複数属性の破石は幾らかが手前に落ちて動物型をぶっ飛ばし、殆どは木の魔物付近に落ちて、木の魔物を吹き飛ばした。
《レベルが上がりました》
無数の光りが乱舞し、大きな木の魔物が倒れた事で、視界が広がった。
これで十分殲滅まで持つ筈だ。
未だ油断は出来ないが、一先ず安堵した所で、それは目に入った。
視界の果て。戦場の奥。森の境界。
そこから複数の火が滲み出る様に現れるのが。
「……エレメントの追加……?」
「……いや、これはっ」
視覚機能を強化するスキルを積んだ佐助が、顔を歪める。
「何が出た?」
「……火の塊……球体ではなく人型にござる」
「人型……? 総数は」
「何とも、おおよそ数千程度にござろう……むっ!」
「っ!」
それは、火の人型を押し除ける様にして現れた。
先のゴーレムと同程度の大きさ。
ギラつく赤の両刃斧。
遠目からもはっきりと分かる、膨れ上がった筋肉。
——牛頭の巨人……!
「……アレが今回のボスか」
「周囲の取り巻きも強いでしょうな」
だろうな。
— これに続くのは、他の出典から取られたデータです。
Lemma odd_sum_shift a b e ks :
  odd_sum (a :: b :: e) (map S ks) = 256 * odd_sum e ks.
Proof.
  induction ks as [|k ks IH]; cbn [map odd_sum fold_right]; [lia|].
  fold (odd_sum (a :: b :: e) (map S ks)) (odd_sum e ks). rewrite IH, Nat2Z.inj_succ, Z.pow_succ_r by lia.
  replace (2 * S k + 1)%nat with (S (S (2 * k + 1))) by lia. cbn [nth]. ring.
Qed.

Lemma even_sum_shift a b e ks :
  even_sum (a :: b :: e) (map S ks) = 256 * even_sum e ks.
Proof.
  induction ks as [|k ks IH]; cbn [map even_sum fold_right]; [lia|].
  fold (even_sum (a :: b :: e) (map S ks)) (even_sum e ks). rewrite IH, Nat2Z.inj_succ, Z.pow_succ_r by lia.
  replace (2 * S k)%nat with (S (S (2 * k))) by lia. cbn [nth]. ring.
Qed.

Lemma horner_pairs n e :
  length e = (2 * n)%nat -> horner 16 e = even_sum e (seq 0 n) + 16 * odd_sum e (seq 0 n).
Proof.
  revert e. induction n as [|n IH]; intros e Hl; [destruct e; [reflexivity | discriminate]|].
  destruct e as [|a [|b e]]; [discriminate | cbn in Hl; lia |].
  assert (length e = (2 * n)%nat) as Hl' by (cbn [length] in Hl; lia).
  cbn [horner]. rewrite (IH e Hl'). cbn [seq]. rewrite <- seq_shift.
  cbn [even_sum odd_sum fold_right]. fold (even_sum (a :: b :: e) (map S (seq 0 n))) (odd_sum (a :: b :: e) (map S (seq 0 n))).
  rewrite even_sum_shift, odd_sum_shift. cbn [Nat.mul Nat.add nth Z.of_nat]. ring.
Qed.

(** ** The loops *)

Definition index_sum (e : list Z) (l : list nat) : Z :=
  fold_right (fun i s => nth i e 0 * 256 ^ Z.of_nat (i / 2) + s) 0 l.

Lemma index_sum_snoc e l i :
  index_sum e (l ++ [i]) = index_sum e l + nth i e 0 * 256 ^ Z.of_nat (i / 2).
Proof.
  induction l as [|j l IH]; cbn [app index_sum fold_right]; [lia|].
  fold (index_sum e (l ++ [i])) (index_sum e l). rewrite IH. lia.
Qed.

Lemma index_sum_odd e ks : index_sum e (map (fun k => 2 * k + 1)%nat ks) = odd_sum e ks.
Proof.
  induction ks as [|k ks IH]; [reflexivity|]. cbn [map index_sum odd_sum fold_right].
  fold (index_sum e (map (fun k => 2 * k + 1)%nat ks)) (odd_sum e ks). rewrite IH.
  now replace ((2 * k + 1) / 2)%nat with k by (apply (Nat.div_unique _ 2 k 1); lia).
Qed.

Lemma index_sum_even e ks : index_sum e (map (fun k => 2 * k)%nat ks) = even_sum e ks.
Proof.
  induction ks as [|k ks IH]; [reflexivity|]. cbn [map index_sum even_sum fold_right].
  fold (index_sum e (map (fun k => 2 * k)%nat ks)) (even_sum e ks). rewrite IH.
  now replace ((2 * k) / 2)%nat with k by (apply (Nat.div_unique _ 2 k 0); lia).
Qed.

Lemma base_step_spec e h i n :
  Forall digit e -> length e = 64%nat -> (i < 64)%nat -> h ~> ed_mul n base_point ->
  returns (base_step e h i) (fun r => r ~> ed_mul (n + nth i e 0 * 256 ^ Z.of_nat (i / 2)) base_point).
Proof.
  intros De Le Hi Hh. pose proof base_point_on_curve as HB. unfold base_step.
  destruct (nth_error ge_base (i / 2)) as [row|] eqn:Er.
  2: { apply nth_error_None in Er. change (length ge_base) with 32%nat in Er.
       pose proof (Nat.Div0.div_lt_upper_bound i 2 32 ltac:(lia)). lia. }
  destruct (nth_error e i) as [b|] eqn:Eb; [|apply nth_error_None in Eb; lia].
  cbn [bind]. rewrite (nth_error_nth e i 0 Eb).
  assert (digit b) as Db by (rewrite Forall_forall in De; apply De; now apply nth_error_In in Eb).
  eapply returns_bind; [apply select_spec; [| apply ge_base_spec, Er | exact Db] |].
  { now apply ed_mul_on_curve. }
  cbv beta. intros t Ht. rewrite <- ed_mul_mul in Ht by exact HB.
  ge_step ge_madd_spec as r Hr. eapply returns_weaken; [apply ge_p1p1_to_p3_spec; eassumption|].
  cbv beta. intros r' Hr'. now rewrite <- ed_mul_add in Hr' by exact HB.
Qed.

Lemma base_loop_spec e l h n :
  Forall digit e -> length e = 64%nat -> (forall i, In i l -> (i < 64)%nat) -> h ~> ed_mul n base_point ->
  returns (foldM (base_step e) l h) (fun r => r ~> ed_mul (n + index_sum e l) base_point).
Proof.
  intros De Le Hl Hh.
  apply (foldM_inv (fun done (r : ge_p3) => r ~> ed_mul (n + index_sum e done) base_point) _ _ []).
  - now rewrite Z.add_0_r.
  - intros done i r Hin Hr. rewrite index_sum_snoc, Z.add_assoc. apply base_step_spec; auto.
Qed.

Lemma ge_scalarmult_base_spec a :
  bytes a -> length a = 32%nat -> le_val a < 2 ^ 255 ->
  returns (ge_scalarmult_base a) (fun r => r ~> ed_mul (le_val a) base_point).
Proof.
  intros Ha Hl Hv. pose proof base_point_on_curve as HB. unfold ge_scalarmult_base.
  eapply returns_bind; [now apply (nibbles_spec 32) | cbv beta; intros e (Ee & De & Le & Te)].
  cbv zeta. destruct (base_carries_spec e 0 De) as (Ec & Dc & Lc); [intros ->; discriminate | now apply Te | lia |].
  set (c := base_carries e 0) in *. clearbody c. rewrite Le in Lc. rewrite Z.add_0_r in Ec.
  eapply returns_bind.
  { apply (base_loop_spec c odd_indices ge_p3_0 0); trivial; [|apply ge_p3_0_spec].
    intros i Hi. apply in_map_iff in Hi as (k & <- & Hk). apply in_seq in Hk. lia. }
  unfold odd_indices. rewrite index_sum_odd. cbv beta. intros h Hh.
  ge_run.
  match goal with G : ?h ~> _ |- returns (foldM _ even_indices ?h) _ =>
    rewrite <- !ed_mul_add in G by exact HB;
    eapply returns_weaken; [eapply (base_loop_spec c even_indices); trivial; [|exact G] |] end.
  { intros i Hi. apply in_map_iff in Hi as (k & <- & Hk). apply in_seq in Hk. lia. }
  unfold even_indices. rewrite index_sum_even. cbv beta. intros r Hr.
  rewrite <- Ee, <- Ec, (horner_pairs 32 c Lc).
  match goal with H : r ~> ed_mul ?n _ |- _ => replace n with (even_sum c (seq 0 32) + 16 * odd_sum c (seq 0 32)) in H by lia end.
  exact Hr.
Qed.

(** ** [ge_Bi] *)

Lemma ge_Bi_check :
  forallb entry_bounded ge_Bi && entry_check (hd ge_precomp_0 ge_Bi) &&
  eqm (fst (entry_point (hd ge_precomp_0 ge_Bi))) (fst (entry_point (hd ge_precomp_0 ge_base_0))) &&
  eqm (snd (entry_point (hd ge_precomp_0 ge_Bi))) (snd (entry_point (hd ge_precomp_0 ge_base_0))) &&
  chain_check (entry_point (nth 1 ge_base_0 ge_precomp_0)) (entry_point (hd ge_precomp_0 ge_Bi)) (tl ge_Bi) = true.
Proof. vm_compute. reflexivity. Qed.

(** ** Claims *)

(** The table [ge_base] of crypto-ops-data.c is what its comment says: entry j of row i
    holds y + x, y - x and 2 d x y of the point (j+1) 256^i B, reduced, for all 256 entries,
    where B is the point with 5 y = 4 and x even. *)
Theorem ge_base_correct i j row e :
  nth_error ge_base i = Some row -> nth_error row j = Some e ->
  e ~> ed_mul ((Z.of_nat j + 1) * 256 ^ Z.of_nat i) base_point /\
  length ge_base = 32%nat /\ length row = 8%nat /\ on_curve base_point /\
  Zmod.mul (Zmod.of_Z p25519 5) (snd base_point) = Zmod.of_Z p25519 4 /\
  Zmod.to_Z (fst base_point) mod 2 = 0.
Proof.
  intros Hi Hj. pose proof base_point_on_curve as HB. destruct (ge_base_spec i row Hi) as [Hl Hr].
  rewrite ed_mul_mul by exact HB. split; [now apply Hr|]. split; [reflexivity|].
  split; [exact Hl|]. split; [exact HB|]. split.
  - unfold base_point. destruct (entry_point (hd ge_precomp_0 ge_base_0)) as [x y] eqn:E.
    cbn [bP snd]. assert (bF y = bF (snd (entry_point (hd ge_precomp_0 ge_base_0)))) as -> by now rewrite E.
    Transparent bF. unfold bF. rewrite <- Zmod.of_Z_mul. apply of_Z_eq. vm_compute. reflexivity.
  - vm_compute. reflexivity.
Qed.

Lemma ge_base_correct_witness :
  nth 3 ge_base_2 ge_precomp_0 ~> ed_mul (4 * 256 ^ 2) base_point.
Proof. exact (proj1 (ge_base_correct 2 3 ge_base_2 (nth 3 ge_base_2 ge_precomp_0) eq_refl eq_refl)). Defined.

(** [ge_scalarmult_base] computes a B for every 32-byte scalar below 2^255 (the
    precondition a[31] <= 127), with no overflow, no access outside the tables and no
    failed assertion. *)
Theorem ge_scalarmult_base_correct a :
  bytes a -> length a = 32%nat -> le_val a < 2 ^ 255 ->
  exists h, ge_scalarmult_base a = Some h /\ h ~> ed_mul (le_val a) base_point.
Proof. intros Ha Hl Hv. apply returns_some. now apply ge_scalarmult_base_spec. Qed.

Lemma ge_scalarmult_base_correct_witness :
  exists h, ge_scalarmult_base (repeat 127 32) = Some h /\ h ~> ed_mul (le_val (repeat 127 32)) base_point.
Proof.
  apply (ge_scalarmult_base_correct (repeat 127 32)); [|reflexivity|reflexivity].
  apply Forall_forall. intros b Hb%repeat_spec. subst. unfold is_byte. lia.
Defined.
おそらく敵の総数が一定値を切ると出現する仕様になってたんだろう。
さて、となると……前線を押し上げるか? それとも——
そこまで思考した所で、森から這い出たミノタウロスらしき魔物は、空を見上げた。
——Guruooo!!!!
響き渡る咆哮。
ゾクっと背筋が震えた。
否応無く視線が集まる。
「はっ……粋な演出してくれるな」
怯みを払い、自分を鼓舞する。
刹那、ミノタウロスは突進を始めた。
「うっそだろっ——佐助っ」
「承知!」
伝令を任せて、前に出る。
佐助含むメンバーが俺に続く。
『全軍、ミノタウロスを避けて進軍開始! 火の人型を殲滅するでござる!』
そんな指示を聞き流し、背に担いだ大剣を抜いた。
火竜の素材を使って強化した、竜牙剣だ。
行けるさ。行ける。
だってこいつよりも火竜の方が大きくて、何より恐ろしかったから。
物凄いスピードで突進して来ていたミノタウロスは、徐に跳躍し、両刃斧を振り上げる。
他のプレイヤーの退避はまるで間に合っていない。
くそったれッ! 流石にそれは……いや、行ける! 行けっ!
「ドラゴンクローッ!!!」
武技を発動した。
レベルアップやスキルで随分増えていた筈の魔力が、ガクンと半減して剣に赤いオーラが宿る。
ドラゴンネイルだと受け切れるか分からない。これは致し方ない事だ。